Hi ,
Welcome to HANA ML Python API for sequential pattern mining aka (SPM) method.I explained first four methods of association analysis in my previous
blog post .
Note: Make Sure your python environment with HANA ML is up and running ,if not please follow the steps mentioned in previous
blog post.
Introduction and Algorithm description:
The sequential pattern mining algorithm (SPM) searches for frequent patterns in sequence databases. A sequence database consists of ordered elements or events. For example, a customer first buys bread, then eggs and cheese, and then milk. This forms a sequence consisting of three ordered events. We consider an event or a subsequent event is frequent if its support, which is the number of sequences that contain this event or sub-sequence, is greater than a certain value. This algorithm finds patterns in input sequences satisfying user defined minimum support.

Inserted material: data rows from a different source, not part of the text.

(* ===== verification/Identity.v ===== *)
(** * Identity: node and operator identities (crates/rf-core/src/identity.rs)

    The cryptographic crates (ed25519_dalek, k256, sha2, sha3) and [hex] are
    not part of the repository: they are the operations of the classes
    [Crypto] and [Hex], and what the code relies on is stated as the laws
    [CryptoOk] and [HexOk].  Everything else of identity.rs is translated:
    the ed25519 and Ethereum signers, the address derivation and EIP-191
    hashing, signature recovery, the textual forms and the serde forms. *)

From Stdlib Require Import ZArith Lia Ascii.
From stdpp Require Import prelude gmap sorting strings list pretty.
From S2P Require Import Prelude Text.
Open Scope Z_scope.

(** ** External crates *)

Class Hex := {
  hex_encode : bytes -> string;
  hex_decode : string -> result bytes string
}.

Definition is_hex_digit (c : ascii) : bool :=
  (is_ascii_digit c || ((97 <=? byte_of c) && (byte_of c <=? 102)))%Z.

Definition is_bytes (b : bytes) : Prop := Forall (fun x => 0 <= x < 256) b.

(** hex: [encode] writes two lower-case digits per byte, [decode] reads them back. *)
Class HexOk {hex : Hex} : Prop := {
  hex_decode_encode : forall b, is_bytes b -> hex_decode (hex_encode b) = Ok b;
  hex_encode_digits : forall b, all_bytes is_hex_digit (hex_encode b) = true
}.

Class Crypto := {
  sha256 : bytes -> bytes;
  keccak256 : bytes -> bytes;
  (* ed25519_dalek *)
  SigningKey : Type;
  ed_from_bytes : bytes -> SigningKey;
  ed_to_bytes : SigningKey -> bytes;
  ed_verifying_key_bytes : SigningKey -> bytes;
  ed_sign : SigningKey -> bytes -> bytes;
  VerifyingKey : Type;
  ed_verifying_key_from_bytes : bytes -> option VerifyingKey;
  ed_verify : VerifyingKey -> bytes -> bytes -> bool;
  (* k256::ecdsa *)
  EthSigningKey : Type;
  EthVerifyingKey : Type;
  EthSignature : Type;
  RecoveryId : Type;
  eth_sk_from_bytes : bytes -> option EthSigningKey;
  eth_sk_to_bytes : EthSigningKey -> bytes;
  eth_verifying_key : EthSigningKey -> EthVerifyingKey;
  eth_sec1_point : EthVerifyingKey -> bytes;
  eth_sign_prehash_recoverable : EthSigningKey -> bytes -> EthSignature * RecoveryId;
  eth_sig_to_bytes : EthSignature -> bytes;
  eth_sig_from_slice : bytes -> option EthSignature;
  recid_to_byte : RecoveryId -> Z;
  recid_from_byte : Z -> option RecoveryId;
  eth_recover_from_prehash : bytes -> EthSignature -> RecoveryId -> option EthVerifyingKey
}.

(** Documented behaviour of the signature crates: what a key signs its public
    half verifies, recovery returns the signer, encodings have their size and
    decode to what was encoded. *)
Class CryptoOk {crypto : Crypto} : Prop := {
  ed_sign_length : forall k m, length (ed_sign k m) = 64%nat;
  ed_verifying_key_length : forall k, length (ed_verifying_key_bytes k) = 32%nat;
  ed_sign_verifies : forall k m, exists vk,
    ed_verifying_key_from_bytes (ed_verifying_key_bytes k) = Some vk /\
    ed_verify vk m (ed_sign k m) = true;
  eth_sig_length : forall s, length (eth_sig_to_bytes s) = 64%nat;
  eth_sig_from_to : forall s, eth_sig_from_slice (eth_sig_to_bytes s) = Some s;
  recid_from_to : forall r, recid_from_byte (recid_to_byte r) = Some r;
  recid_range : forall r, 0 <= recid_to_byte r < 4;
  eth_recover_sign : forall k h s r,
    eth_sign_prehash_recoverable k h = (s, r) ->
    eth_recover_from_prehash h s r = Some (eth_verifying_key k)
}.

(** ** Public identities *)

Record PublicId := mkPublicId { id_bytes : bytes }.

#[export] Instance PublicId_eq_dec : EqDecision PublicId.
Proof. solve_decision. Defined.

#[export] Instance PublicId_countable : Countable PublicId.
Proof. refine (inj_countable' id_bytes mkPublicId _). by intros []. Defined.

#[export] Instance PublicId_cmp : Cmp PublicId := fun a b => cmp (id_bytes a) (id_bytes b).

#[export] Instance PublicId_cmp_ok : CmpOk PublicId.
Proof. apply (cmp_ok_inj id_bytes). intros [] []; simpl; congruence. Qed.

(** [try_into] of a byte vector to a fixed-size array. *)
Definition to_array (n : nat) (b : bytes) : option bytes :=
  if bool_decide (length b = n) then Some b else None.

Section identity.
Context {crypto : Crypto} {hex : Hex}.

(** [PublicId::verify]. *)
Definition pid_verify (p : PublicId) (msg sig : bytes) : bool :=
  match ed_verifying_key_from_bytes (id_bytes p) with
  | None => false
  | Some vk => ed_verify vk msg sig
  end.

(** [PublicId::short]: hex of the first six bytes. *)
Definition short (p : PublicId) : string := hex_encode (take 6 (id_bytes p)).

(** [impl Display for PublicId]. *)
Definition pid_to_string (p : PublicId) : string := hex_encode (id_bytes p).

(** [impl FromStr for PublicId]. *)
Definition pid_from_str (s : string) : result PublicId string :=
  let? b := hex_decode (trim s) in
  match to_array 32 b with
  | Some arr => Ok (mkPublicId arr)
  | None => Err "expected 32 hex-encoded bytes"
  end.

(** *** Keypair (ed25519) *)

Record Keypair := mkKeypair { signing : SigningKey }.

Definition from_seed (seed : bytes) : Keypair := mkKeypair (ed_from_bytes seed).
Definition kp_seed (k : Keypair) : bytes := ed_to_bytes (signing k).
Definition public (k : Keypair) : PublicId := mkPublicId (ed_verifying_key_bytes (signing k)).
Definition kp_sign (k : Keypair) (msg : bytes) : bytes := ed_sign (signing k) msg.

(** *** EthKeypair (secp256k1) *)

Record EthKeypair := mkEthKeypair { sk : EthSigningKey }.

Definition eth_address_of (vk : EthVerifyingKey) : bytes :=
  let point := eth_sec1_point vk in
  let hash := keccak256 (drop 1 point) in
  drop 12 hash.

(** [eip191_hash]; [{}] prints the payload length in decimal. *)
Definition eip191_prefix (len : nat) : bytes :=
  25 :: as_bytes "Ethereum Signed Message:" ++ 10 :: as_bytes (pretty (N.of_nat len)).

Definition eip191_hash (payload : bytes) : bytes :=
  keccak256 (eip191_prefix (length payload) ++ payload).

Definition eth_from_seed (seed : bytes) : option EthKeypair :=
  match eth_sk_from_bytes seed with
  | Some k => Some (mkEthKeypair k)
  | None => None
  end.

Definition eth_seed (k : EthKeypair) : bytes := eth_sk_to_bytes (sk k).

Definition address (k : EthKeypair) : bytes := eth_address_of (eth_verifying_key (sk k)).

(** [EthKeypair::sign]: [r || s || v] with [v = recid + 27]. *)
Definition eth_sign (k : EthKeypair) (payload : bytes) : bytes :=
  let digest := eip191_hash payload in
  let '(sig, recid) := eth_sign_prehash_recoverable (sk k) digest in
  eth_sig_to_bytes sig ++ [wadd 8 (recid_to_byte recid) 27].

(** [eth_recover]. *)
Definition eth_recover (payload sig : bytes) : option bytes :=
  if negb (bool_decide (length sig = 65%nat)) then None
  else
    v ← sig !! 64%nat;
    (if (v <? 27)%Z then None
     else
       recid ← recid_from_byte (v - 27);
       signature ← eth_sig_from_slice (take 64 sig);
       let digest := eip191_hash payload in
       vk ← eth_recover_from_prehash digest signature recid;
       Some (eth_address_of vk)).
End identity.

Arguments Keypair {_}.
Arguments EthKeypair {_}.

(** ** Signers *)

Inductive SignerId :=
| Ed (pk : PublicId)
| Eth (addr : bytes).

#[export] Instance SignerId_eq_dec : EqDecision SignerId.
Proof. solve_decision. Defined.

#[export] Instance SignerId_countable : Countable SignerId.
Proof.
  refine (inj_countable' (fun s => match s with Ed pk => inl pk | Eth a => inr a end)
    (fun x => match x with inl pk => Ed pk | inr a => Eth a end) _).
  by intros [].
Defined.

Section signers.
Context {crypto : Crypto} {hex : Hex}.

(** [SignerId::verify]. *)
Definition signer_verify (s : SignerId) (payload sig : bytes) : bool :=
  match s with
  | Ed pk =>
      match to_array 64 sig with
      | None => false
      | Some arr => pid_verify pk payload arr
      end
  | Eth addr => bool_decide (eth_recover payload sig = Some addr)
  end.

(** [impl Display for SignerId]. *)
Definition signer_to_string (s : SignerId) : string :=
  match s with
  | Ed pk => pid_to_string pk
  | Eth addr => "0x" +:+ hex_encode addr
  end.

(** [impl FromStr for SignerId]. *)
Definition signer_from_str (s0 : string) : result SignerId string :=
  let s := trim s0 in
  let stripped :=
    match strip_prefix "0x" s with
    | Some h => Some h
    | None => strip_prefix "0X" s
    end in
  match stripped with
  | Some hexpart =>
      let? b := hex_decode hexpart in
      match to_array 20 b with
      | Some arr => Ok (Eth arr)
      | None => Err "eth address must be 20 bytes"
      end
  | None =>
      let? p := pid_from_str s in
      Ok (Ed p)
  end.

(** *** AnyKeypair *)

Inductive AnyKeypair :=
| EdKey (kp : Keypair)
| EthKey (kp : EthKeypair).

Definition signer_id (k : AnyKeypair) : SignerId :=
  match k with
  | EdKey kp => Ed (public kp)
  | EthKey kp => Eth (address kp)
  end.

Definition any_sign (k : AnyKeypair) (payload : bytes) : bytes :=
  match k with
  | EdKey kp => kp_sign kp payload
  | EthKey kp => eth_sign kp payload
  end.
End signers.

Arguments AnyKeypair {_}.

Understand Sequence Pattern Mining before going into practice :
- Find all subsets of items that occur with a specific sequence in all other transactions:
e.g {Playing cricket -> high ECG -> Sweating}.
- Find all rules that correlate the order of one set of items after that another set of items in the transaction database:
e.g 72% of users who perform a web search then make a long eye gaze
over the ads follow that by a successful add-click.
Prerequisites:
- The input data does not contain null value.
- There are no duplicated items in each transaction
Let's Start:
Import Packages
##First, import packages needed in the data loading.
from hana_ml import dataframe
from data_load_utils import DataSets, Settings
Setup Connection
In our case, the data is loaded into a table called "PAL_APRIORI_TRANS_TBL" in HANA from a csv file "apriori_item_data.csv". To do that, a connection to HANA is created and then passed to the data loader. To create a such connection, a config file, config/e2edata.ini is used to control the connection parameters. A sample section in the config file is shown below which includes HANA url, port, user and password information.
***************************
[hana]
url=host-url
user=username
passwd=userpassword
port=3xx15
***************************
Maintain the login information in one config file & have it ready in your root folder
url, port, user, pwd = Settings.load_config("../config/e2edata.ini")
connection_context = dataframe.ConnectionContext(url, port,user,pwd)
print(connection_context.connection.isconnected())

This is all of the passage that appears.